The show has been described as a "collation of froth".[6] Some material was reused from an earlier Shubert show The Midnight Rounders.[7] Eddie Cantor played a classic comedy sketch of "Max, the Tailor", a small man having to deal with an unreasonable customer who wanted a belt in the back – and in the end got a different type of belt from the one he expected.
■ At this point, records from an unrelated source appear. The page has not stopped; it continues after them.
(** The loop computes the aggregate; below the range of int it does not
    overflow. *)
Lemma throughput_loop_ok : forall n arr acc,
  (n <= length arr)%nat -> Forall (Z.le 0) (used n arr) ->
  0 <= acc -> 2 * acc + zsum (used n arr) < 4294967296 ->
  throughput_loop n arr acc = acc + aggregate n (used n arr).
Proof.
  induction n as [|[|n] IH]; intros arr acc Hn Hpos Hacc Hsum.
  - cbn. lia.
  - rewrite aggregate_S. cbn [throughput_loop]. destruct (merge_sort Z.ge (used 1 arr)) as [|? [|]] eqn:E;
      try lia.
    apply (f_equal length) in E. rewrite (Permutation_length (merge_sort_Permutation Z.ge _)) in E.
    rewrite length_take in E. cbn [length] in E. lia.
  - destruct (pop_max_ok arr (S (S n)) ltac:(lia) Hpos) as (a & arr1 & E1 & L1 & P1 & M1).
    cbn [Nat.sub] in P1, E1.
    assert (Hpos1 : Forall (Z.le 0) (a :: used (S n) arr1)) by now rewrite <- P1.
    apply Forall_cons in Hpos1 as [Ha Hpos1].
    destruct (pop_max_ok arr1 (S n) ltac:(lia) Hpos1) as (b & arr2 & E2 & L2 & P2 & M2).
    cbn [Nat.sub] in P2, E2. rewrite Nat.sub_0_r in P2, E2.
    assert (Hpos2 : Forall (Z.le 0) (b :: used n arr2)) by now rewrite <- P2.
    apply Forall_cons in Hpos2 as [Hb Hpos2].
    assert (Hba : b <= a).
    { rewrite P1 in M1. apply Forall_cons in M1 as [_ M1]. rewrite P2 in M1.
      now apply Forall_cons in M1. }
    rewrite P2 in M2. apply Forall_cons in M2 as [_ M2].
    assert (Hperm : used (S (S n)) arr ≡ₚ a :: b :: used n arr2) by now rewrite P1, P2.
    rewrite (aggregate_perm _ _ _ Hperm). rewrite aggregate_max by done.
    rewrite (zsum_perm _ _ Hperm), !zsum_cons in Hsum.
    pose proof (zsum_nonneg _ Hpos2).
    remember (S n) as n'. cbn [throughput_loop]. rewrite Heqn'. rewrite <- Heqn'.
    rewrite E1, E2.
    assert (Hs : s32 (acc + b) = acc + b) by (apply s32_small; lia).
    assert (Hu : used n' (zinsert (Z.of_nat n) (a - b) arr2) ≡ₚ a - b :: used n arr2).
    { subst n'. apply push_ok. lia. }
    rewrite Hs, IH.
    + rewrite (aggregate_perm _ _ _ Hu). lia.
    + unfold zinsert. tests. rewrite length_insert. lia.
    + rewrite Hu. constructor; [lia|done].
    + lia.
    + rewrite (zsum_perm _ _ Hu), zsum_cons. lia.
Qed.

(** ** Bounds *)
Lemma two_largest l :
  (1 < length l)%nat ->
  exists a b t, l ≡ₚ a :: b :: t /\ b <= a /\ Forall (fun x => x <= b) t.
Proof.
  intros Hl. pose proof (merge_sort_Permutation Z.ge l) as Hp.
  pose proof (StronglySorted_merge_sort Z.ge l) as Hs.
  destruct (merge_sort Z.ge l) as [|a [|b t]] eqn:E;
    try (apply Permutation_length in Hp; cbn in Hp; lia).
  exists a, b, t. split; [done|]. inversion_clear Hs as [|? ? Hs' Ha].
  inversion_clear Hs' as [|? ? _ Hb]. apply Forall_cons in Ha as [Ha _].
  split; [lia|]. eapply Forall_impl; [exact Hb|]. cbn. lia.
Qed.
Cantor did other sketches as a taxi driver and a very timid police academy candidate.[8] Cantor premiered the song The Sheik of Araby, lyrics by Harry B. Smith and Francis Wheeler, music by Ted Snyder.[9] This also became a major hit.[10]
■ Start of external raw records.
(** The wait of a deactivation is over. *)
Lemma deactivate_parts gate k :
  deactivate_post gate h (cancel_deactivate_work cl) (put_client h (cancel_deactivate_work cl) c, k) =
  let '(cl', l) := deactivate_part cl in
  match l with
  | [] => Done (0, (put_client h cl' c, k))
  | _ => s ← run_rest (gate h) h l (put_client h cl' c, k);
         '(_, s) ← do_clk_scaling s; Done (0, s)
  end.
Proof.
  unfold deactivate_post, deactivate_part. set (x := cancel_deactivate_work cl). cbv zeta.
  case_decide; [done|]. rewrite run_release, put_put, clk_put_commutes.
  destruct (clk_put (gate h) x (c, k)) as [[c1 k1]| |] eqn:E; cbn [mbind exec_bind fst snd]; try done.
  pose proof (clk_put_keeps (gate h) x c k _ E) as Hcore. cbn [fst] in Hcore.
  assert (Hg : forall y, get_client (put_client h y c1) h = Some y).
  { intros y. rewrite <- (put_core h y c c1 Hcore). apply get_put_same. }
  cbn [run_rest run_unlocked].
  repeat (rewrite ?Hg, ?put_put; cbn [run_unlocked deref mbind exec_bind unlocked_client unlocked_mask fst snd]).
  done.
Qed.

Lemma timer_parts gate k :
  delayed_deferred_deactivate_work_func gate h (c, k) =
  let '(cl', l) := timer_part cl in
  match l with
  | [] => Done (put_client h cl' c, k)
  | _ => s ← run_rest gate h l (put_client h cl' c, k); '(_, s) ← do_clk_scaling s; Done s
  end.
Proof.
  unfold delayed_deferred_deactivate_work_func, timer_part. rewrite Hc. cbn [deref mbind exec_bind].
  destruct (cl_state (cancel_deactivate_work cl)); try done.
  rewrite run_release.
  set (x := cl_set_state _ _). rewrite clk_put_commutes.
  destruct (clk_put gate x (c, k)) as [[c1 k1]| |] eqn:E; cbn [mbind exec_bind fst snd]; try done.
  pose proof (clk_put_keeps gate x c k _ E) as Hcore. cbn [fst] in Hcore.
  cbn [run_rest run_unlocked].
  assert (Hg : forall y, get_client (put_client h y c1) h = Some y).
  { intros y. rewrite <- (put_core h y c c1 Hcore). apply get_put_same. }
  rewrite Hg. cbn [run_unlocked deref mbind exec_bind unlocked_client unlocked_mask fst snd]. now rewrite put_put.
Qed.

Lemma deferred_one_parts gate k :
  IPA_PM_STATE_IN_PROGRESS (cl_state cl) = false ->
  deactivate_deferred_one gate h (c, k) =
  let '(cl', l) := deactivate_deferred_part cl in
  s ← run_rest (gate h) h l (put_client h cl' c, k);
  Done (Return (bool_decide (l <> []), s)).
Proof.
  intros Hp. unfold deactivate_deferred_one, deactivate_deferred_part. rewrite Hc.
  cbn [cl_state cancel_deactivate_work cl_set_works]. rewrite Hp, !put_put.
  assert (Hrel : forall x, (s ← run_rest (gate h) h [ClkPut; Relax; ClearBit] (put_client h x c, k);
                  Done (Return (bool_decide ([ClkPut; Relax; ClearBit] <> []), s))) =
                ('(c, k) ← clk_put (gate h) x (put_client h (relax_if_voting x) c, k);
                 Done (Return (true, (deactivate_client h c, k))) : exec (wait pm_sys (bool * pm_sys)))).
  { intros x. rewrite run_release, clk_put_commutes.
    destruct (clk_put (gate h) x (c, k)) as [[c1 k1]| |] eqn:E; cbn [mbind exec_bind fst snd]; try done.
    pose proof (clk_put_keeps (gate h) x c k _ E) as Hcore. cbn [fst] in Hcore.
    assert (Hg : forall y, get_client (put_client h y c1) h = Some y).
    { intros y. rewrite <- (put_core h y c c1 Hcore). apply get_put_same. }
    cbn [run_rest run_unlocked]. rewrite Hg.
    cbn [run_unlocked deref mbind exec_bind unlocked_client unlocked_mask fst snd]. now rewrite put_put. }
  destruct (cl_state cl) eqn:Est; try discriminate; rewrite ?put_put; try done; symmetry; apply Hrel.
Qed.

Lemma activate_work_parts gate k :
  activate_work_func gate h (c, k) =
  let cl1 := stay_awake_if_voting (cl_set_works false (cl_deactivate_work cl) (cl_complete cl) cl) in
  let '(cl', l) := activate_work_part cl1 in
  s ← run_rest gate h l (put_client h cl' c, clk_get cl k);
  if bool_decide (ClkPut ∈ l) then Done s
  else
    let c := match cl_callback cl with
             | Some _ => notify h IPA_PM_CLIENT_ACTIVATED (fst s) | None => fst s end in
    '(_, s) ← do_clk_scaling (c, snd s); Done s.
Proof.
  unfold activate_work_func, activate_work_part. rewrite Hc. cbn [deref mbind exec_bind].
  change (clk_get (cl_set_works false (cl_deactivate_work cl) (cl_complete cl) cl) k) with (clk_get cl k).
  set (cl1 := stay_awake_if_voting _). cbv zeta.
  assert (Hcb : cl_callback cl1 = cl_callback cl)
    by (subst cl1; now rewrite stay_awake_if_voting_eq).
  assert (Hbit : forall x, run_rest gate h [Complete; SetBit] (put_client h x c, clk_get cl k) =
            Done (activate_client h (put_client h (complete_all x) c), clk_get cl k)).
  { intros x. cbn [run_rest run_unlocked].
    repeat (rewrite ?get_put_same, ?put_put; cbn [run_unlocked deref mbind exec_bind unlocked_client unlocked_mask fst snd]).
    done. }
  assert (Hput : forall x, run_rest gate h [Complete; ClkPut; Relax] (put_client h x c, clk_get cl k) =
            clk_put gate (complete_all x)
              (put_client h (relax_if_voting (complete_all x)) c, clk_get cl k)).
  { intros x. change (run_rest gate h [Complete; ClkPut; Relax] (put_client h x c, clk_get cl k))
      with (s ← run_unlocked gate h Complete (put_client h x c, clk_get cl k);
            run_rest gate h [ClkPut; Relax] s).
    cbn [run_unlocked]. rewrite get_put_same.
    cbn [deref mbind exec_bind unlocked_client unlocked_mask]. rewrite put_put.
    rewrite run_release. now destruct (clk_put _ _ _). }
  destruct (cl_state cl1) eqn:Est; rewrite ?Hbit, ?Hput;
    cbn [mbind exec_bind fst snd cl_callback complete_all cl_set_works cl_set_state]; rewrite ?Hcb;
    try (destruct (cl_callback cl); reflexivity).
  rewrite bool_decide_eq_true_2 by set_solver.
  match goal with |- ?a = _ => destruct a as [s'| |]; done end.
Qed.
End Parts.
The Eight Blue Devils put on a tumbling act.[8] Act 2 opened with "Princess Beautiful (A Cleveland Bronner Ballet)".[11] Ballet had been expected in all shows in the 1916–17 season, but by 1922 they were considered outdated.[12] The show included various chorus spectacles. In one the girls were all costumed as pink roses.[8] The girls used the runway to toss ice cream bricks to the audience in the orchestra seats.[6]


The revue had a respectable run. It closed in July, as even the most popular New York shows did in the days before air conditioning.[13]The New York Sun said of Cantor's performance that "Al Jolson now has a rival".[7]


The full cast was:[1]

  • Eddie Cantor
  • Nan Halperin
  • Salayman Ali
  • M. T. Bohannon
  • Cleveland Bronner
  • Lew Browne
  • Marie Burke
  • John Byam
  • Evelyn Campbell
  • Carlos and Inez
  • Nell Carrington
  • Helen Christie
  • Molly Christie
  • Harry Cressey
  • Betty Dair
  • Muriel De Forest
  • Alfred DeLoraine
  • Rose Devere
  • Mae Devereaux
  • The Eight Blue Devils
  • Flo Evers
  • Betty Fitch
  • Lillian Fitzgerald
  • Elsie Frank
  • Eva Fuller
  • Dolly Hackett
  • Georgie Hale
  • Lew Hearn
  • Lebanon Hoffa
  • Portland Hoffa
  • Hermose Jose
  • Marian Joy
  • Grace Langdon
  • Mildred Lee
  • Madeline Levine
  • Sally Long
  • Polly Lux
  • Betty Marshall
  • Evelyn Martin
  • Elsie May
  • Polly Mayer
  • Dorothy McCarthy
  • Margaret McCarthy
  • Peggy Mermont
  • Gladys Montgomery
  • J. Harold Murray
  • Vivien Nolty
  • Bonna O'Dear
  • May O'Brien
  • Joe Opp
  • Betty Palmer
  • Cardinal Peaires
  • Elsa Peterson
  • Nan Phillips
  • Chonchita Piquer
  • Lucille Pryor
  • Tot Qualters
  • Queene Queenen
  • Charlotte Schuette
  • Ingrid Solfeng
  • May Sullivan
  • Margaret Toomay
  • Marjorie Toomay
  • Alice Van Ryker
  • Alice Weaver
  • Teddy Webb
  • Vivien West
  • Margaret Wilson
  • Vera Zimeleva



  1. ^ Jesse C. Huffman was an extremely prolific director, particularly of light musical comedies and operettas, who since 1911 had been general director of the Shubert Brothers New York productions.[2]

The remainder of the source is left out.